Assim, é natural que não encontremos
entre os pagãos uma definição exata de pecado. Os gregos eram demasiado
ingênuos para chegarem a compreender que alguém poderia cometer injustiça mesmo
conhecendo o justo. Para o cristão, no entanto, o pecado está na vontade e não no conhecimento; e esta
corrupção da vontade ultrapassa a consciência do indivíduo.
3. O PECADO NÃO É UMA NEGAÇÃO, MAS
UMA POSIÇÃO
O pecado não pode ser reduzido a uma
mera negação, fraqueza, finitude ou ignorância, o pecado é uma posição. O pecado é uma posição, e o
que tem de positivo é precisamente o estar perante Deus. Aqui o Cristianismo
produz um paradoxo, pois estabelece de forma tão sólida a natureza positiva do
pecado, que parece impossível eliminá-lo, mas o Cristianismo também ensina a
doutrina da Redenção, que ensina a completa eliminação do pecado.
LIVRO V – A CONTINUAÇÃO DO PECADO
1. O PECADO DE DESESPERAR DO SEU
PECADO
O estado contínuo do
pecado é ele mesmo um pecado, isto é, permanecer no pecado é pecar. O pecado é
desespero, e o que eleva a sua intensidade é o novo pecado de desesperar do seu
pecado. Desesperar do pecado é tentar manter-se caindo cada vez mais, é um
afundar-se ainda mais no pecado.
2. O PECADO DE DESESPERAR QUANTO À
REMISSÃO DOS PECADOS
Aqui o eu se encontra diante de Cristo,
mas mesmo assim se desespera. O eu se apega à ideia de que é impossível que os
pecados sejam perdoados, ele se escandaliza
ante a ideia de que Cristo possa perdoar pecados e assim o escândalo eleva
o pecado a um grau superior e esquece-se que o próprio escândalo é um pecado.
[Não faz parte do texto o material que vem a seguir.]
Lemma demo_runs :
  reachable demo demo_ready /\ reachable demo demo_closing /\ reachable demo demo_closed.
Proof. split_and!; apply reachable_run; vm_compute; eexists; reflexivity. Qed.

(** ** The properties *)

(** C1: the events of a channel follow the table of [IsLegalTransition] and the contract of its
    interface, whatever the kernel, OpenSSL, the resolver and the user do and in whatever order:
    states change along the table and from the state before; a connection starts in CONNECTING, bytes
    leave during the handshake and in READY; a channel is parked in READY, adopted only while parked
    and never once poisoned; the handler of the moment is told READY, gets data only in READY and not
    while parked, and is told CLOSED in CLOSED; nothing follows [OnChannelClosed], so it comes once. *)
Theorem channel_lifecycle E w pre e post :
  reachable E w -> trace w = pre ++ e :: post ->
  let h := hist pre in
  h_closed h = false /\
  match e with
  | EvState from to => from = h_state h /\ IsLegalTransition from to = true
  | EvConnect _ => h_state h = TCPCH_CONNECTING
  | EvSend _ => h_state h = TCPCH_TLS_HANDSHAKE \/ h_state h = TCPCH_READY
  | EvPark _ => h_state h = TCPCH_READY
  | EvAdopt _ => h_state h = TCPCH_READY /\ h_parked h = true /\ h_poisoned h = false
  | OnChannelReady u => h_handler h = Some u /\ h_state h = TCPCH_READY
  | OnChannelData u data =>
      h_handler h = Some u /\ h_state h = TCPCH_READY /\ h_parked h = false /\ data <> []
  | OnChannelClosed u _ _ => h_handler h = Some u /\ h_state h = TCPCH_CLOSED
  | _ => True
  end.
Proof.
  intros Hw Ht. destruct (core_trace _ _ (stable_core _ _ (reachable_stable E w Hw)) pre e post Ht) as [Ho He].
  split; [done|]. destruct e; tauto.
Qed.

Lemma channel_lifecycle_witness :
  reachable demo demo_closed /\ h_state (hist (take 11 (trace demo_closed))) = TCPCH_READY.
Proof.
  pose proof (proj2 (proj2 demo_runs)) as Hr.
  split; [exact Hr|].
  destruct (channel_lifecycle demo demo_closed (take 11 (trace demo_closed)) (OnChannelData 1 [104; 105])
    (drop 12 (trace demo_closed)) Hr) as (_ & _ & H & _); [vm_compute; reflexivity|exact H].
Defined.

(** C2: with TLS, the handler is told that the channel is ready, and gets data, only after the
    handshake completed and, where the configuration pins a key, after the peer's key was accepted; and
    it is told of a clean close by the peer only after the peer's close_notify. *)
Theorem tls_peer_authenticated E w pre e post :
  reachable E w -> trace w = pre ++ e :: post -> tc_tls (h_cfg (hist pre)) = true ->
  match e with
  | OnChannelReady _ | OnChannelData _ _ =>
      EvHandshake ∈ pre /\ (spkiPin (tc_tls_cfg (h_cfg (hist pre))) <> [] -> EvSpki BC_R_SUCCESS ∈ pre)
  | OnChannelClosed _ _ PeerClosed => EvCloseNotify ∈ pre
  | _ => True
  end.
Proof.
  intros Hw Ht Htls. destruct (core_trace _ _ (stable_core _ _ (reachable_stable E w Hw)) pre e post Ht) as [Ho He].
  assert (Hv : verified (hist pre) -> EvHandshake ∈ pre /\
    (spkiPin (tc_tls_cfg (h_cfg (hist pre))) <> [] -> EvSpki BC_R_SUCCESS ∈ pre)).
  { intros Hv. destruct (Hv Htls) as [H1 H2]. split; [by apply handshake_seen|]. intros. by apply spki_seen, H2. }
  destruct e as [| | | | | | | | | | | |u| | |u data|u r why]; try done; [tauto|tauto|].
  destruct why; try done. apply clean_seen. by apply He.
Qed.

Lemma tls_peer_authenticated_witness :
  reachable demo demo_ready /\ EvSpki BC_R_SUCCESS ∈ take 10 (trace demo_ready).
Proof.
  pose proof (proj1 demo_runs) as Hr.
  split; [exact Hr|].
  destruct (tls_peer_authenticated demo demo_ready (take 10 (trace demo_ready)) (OnChannelReady 1)
    (drop 11 (trace demo_ready)) Hr) as [_ H]; [vm_compute; reflexivity..|]. apply H. vm_compute. discriminate.
Defined.

(** C5: under the policy that forces a physical interface, the socket connects only on the interface
    it was last bound to, and only when binding it worked. *)
Theorem forced_connect_is_pinned E w pre i post :
  reachable E w -> trace w = pre ++ EvConnect i :: post ->
  tc_policy (h_cfg (hist pre)) = TT_VPN_POLICY_FORCE_PHYSICAL ->
  h_pin (hist pre) = Some (i, TT_PIN_OK) /\ EvPin i TT_PIN_OK ∈ pre.
Proof.
  intros Hw Ht Hf. destruct (core_trace _ _ (stable_core _ _ (reachable_stable E w Hw)) pre _ post Ht) as (_ & _ & Hp).
  specialize (Hp Hf). split; [done|]. by apply pin_seen.
Qed.

Lemma forced_connect_is_pinned_witness :
  reachable demo demo_ready /\ h_pin (hist (take 5 (trace demo_ready))) = Some (3, TT_PIN_OK).
Proof.
  pose proof (proj1 demo_runs) as Hr.
  split; [exact Hr|].
  apply (forced_connect_is_pinned demo demo_ready (take 5 (trace demo_ready)) 3
    (drop 6 (trace demo_ready)) Hr); vm_compute; reflexivity.
Defined.

Lemma closed_seen tr : h_closed (hist tr) = true -> exists u r why, OnChannelClosed u r why ∈ tr.
Proof.
  induction tr as [|e tr IH] using rev_ind; [done|]. rewrite hist_snoc. intros H.
  assert (K : h_closed (hist tr) = true \/ exists u r why, e = OnChannelClosed u r why).
  { destruct e; cbn in H; eauto. }
  destruct K as [K|(u & r & why & ->)].
  - destruct (IH K) as (u & r & why & Hin). exists u, r, why. apply elem_of_app. by left.
  - exists u, r, why. apply elem_of_app. right. by apply list_elem_of_singleton.
Qed.

(** C7: a closed channel is quiet: no task is queued, the kernel holds no operation, no timer is
    armed, the socket and the SSL layer are gone, a resolver thread that still works has been told not to
    come back; and the shutdown of the queue that tells the handler is still to come, or has told it, or
    there is no handler left to tell. *)
Theorem closed_channel_is_quiet E w :
  reachable E w -> state_ (ch w) = TCPCH_CLOSED ->
  queue w = [] /\ connect_ops w = 0 /\ recv_ops w = 0 /\ send_ops w = 0 /\ timer w = false /\
  socket_ (ch w) = false /\ ssl_layer_ (ch w) = false /\
  (worker w = Posted \/ worker w = Resolving -> request_gone w = true) /\
  (shutting_down w = true \/ (exists u r why, OnChannelClosed u r why ∈ trace w) \/
   h_handler (hist (trace w)) = None).
Proof.
  intros Hw Hs. pose proof (core_phase _ _ (stable_core _ _ (reachable_stable E w Hw))) as Hph.
  unfold phase_ok in Hph. rewrite Hs in Hph.
  destruct Hph as (_ & _ & _ & (_ & _ & Hdns) & Ht & _ & (Hn1 & Hn2 & Hn3) & Hq & Hso & Hl & _ & Htold & _).
  split_and!; try done. destruct Htold as [?|[?|?]]; [by left|right; left; by apply closed_seen|by right; right].
Qed.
3. O PECADO DE NEGAR O CRISTIANISMO
Esse é o pecado contra o Espírito Santo, o mais alto grau de desespero, é a
negação do Cristianismo que passa a ser considerado uma mera fábula. O pecado
contra o Espírito Santo é o pecado que ataca. Tratar o cristianismo como fábula
e mentira é tratar de igual modo a Cristo. Este é o pecado elevado à sua
suprema potência, é a blasfêmia contra o Espírito Santo: assim como os judeus
diziam que Cristo expulsava os demônios por meio do poder do Diabo, assim
também este pecado faz de Cristo uma invenção do demônio.